Records drawn from a dataset
*****
End Paths.

(** ** The operations, by cases on the lookup *)

Section Lookup.
Context {installation : Installation}.
Implicit Types (st : Store) (userId userDir : string).

Lemma findUserDir_found userId st userDir :
  findUserDir userId st = Some userDir ->
  includes userDir userId = true /\ exists d, entry userDir st = Some d.
Proof.
  unfold findUserDir. intros H. apply find_some in H. destruct H as [Hin Hinc].
  split; [exact Hinc | exact (entry_of_listed _ _ Hin)].
Qed.

Lemma findUserDir_none userId st :
  findUserDir userId st = None <->
  forall dir, In dir (readdir st) -> includes dir userId = false.
Proof.
  unfold findUserDir. split.
  - intros H dir Hin. exact (find_none _ _ H dir Hin).
  - intros H. destruct (find _ _) as [dir|] eqn:E; [|reflexivity].
    apply find_some in E. destruct E as [Hin Hinc].
    rewrite (H dir Hin) in Hinc. discriminate.
Qed.

Lemma findUserDir_put userId st userDir d d' :
  entry userDir st = Some d ->
  findUserDir userId (put userDir d' st) = findUserDir userId st.
Proof.
  intros H. unfold findUserDir. rewrite (readdir_put_present _ _ _ _ H).
  reflexivity.
Qed.

Lemma getUserContext_found userId st userDir d :
  findUserDir userId st = Some userDir ->
  entry userDir st = Some d ->
  getUserContext userId st = Ok (profile_json d).
Proof.
  intros Hf He. unfold getUserContext, readProfile. rewrite Hf, He. reflexivity.
Qed.

Lemma getUserContext_missing userId st :
  findUserDir userId st = None ->
  getUserContext userId st
  = Throw (Error "Failed to get user context: User not found").
Proof. intros Hf. unfold getUserContext. rewrite Hf. reflexivity. Qed.

Lemma updateUserProfile_found userId dimension data now st userDir d :
  findUserDir userId st = Some userDir ->
  entry userDir st = Some d ->
  updateUserProfile userId dimension data now st
  = Ok (updated dimension data now (profile_json d),
        put userDir
            (mkUserDir (stored (updated dimension data now (profile_json d)))
                       (sessions_dir d)) st).
Proof.
  intros Hf He. unfold updateUserProfile, readProfile, writeProfile.
  rewrite Hf, He. reflexivity.
Qed.

Lemma updateUserProfile_missing userId dimension data now st :
  findUserDir userId st = None ->
  updateUserProfile userId dimension data now st
  = Throw (Error "Failed to update user profile: User not found").
Proof. intros Hf. unfold updateUserProfile. rewrite Hf. reflexivity. Qed.

Lemma saveConversation_found userId sid turn st userDir d :
  plain_name (orDefault sid) = true ->
  findUserDir userId st = Some userDir ->
  entry userDir st = Some d ->
  let file := sessionFileName sid in
  let turns := sessionTurns userDir file st ++ [turn] in
  saveConversation userId sid turn st
  = Ok (turns,
        put userDir
            (mkUserDir (profile_json d)
                       (Some (put file turns (sessionFiles userDir st)))) st).
Proof.
  intros Hplain Hf He. unfold saveConversation, sessionTurns, sessionFiles.
  rewrite Hf, He. cbv zeta. rewrite (session_file_in_sessions _ _ Hplain).
  reflexivity.
Qed.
*****
> **Task item**:
Output the line containing "updateUserProfile, readProfile, writeProfile." and every line after it through the final line of the records above, exactly as written and nothing else.

> **Reply to the task**:
  intros Hf He. unfold updateUserProfile, readProfile, writeProfile.
  rewrite Hf, He. reflexivity.
Qed.

Lemma updateUserProfile_missing userId dimension data now st :
  findUserDir userId st = None ->
  updateUserProfile userId dimension data now st
  = Throw (Error "Failed to update user profile: User not found").
Proof. intros Hf. unfold updateUserProfile. rewrite Hf. reflexivity. Qed.

Lemma saveConversation_found userId sid turn st userDir d :
  plain_name (orDefault sid) = true ->
  findUserDir userId st = Some userDir ->
  entry userDir st = Some d ->
  let file := sessionFileName sid in
  let turns := sessionTurns userDir file st ++ [turn] in
  saveConversation userId sid turn st
  = Ok (turns,
        put userDir
            (mkUserDir (profile_json d)
                       (Some (put file turns (sessionFiles userDir st)))) st).
Proof.
  intros Hplain Hf He. unfold saveConversation, sessionTurns, sessionFiles.
  rewrite Hf, He. cbv zeta. rewrite (session_file_in_sessions _ _ Hplain).
  reflexivity.
Qed.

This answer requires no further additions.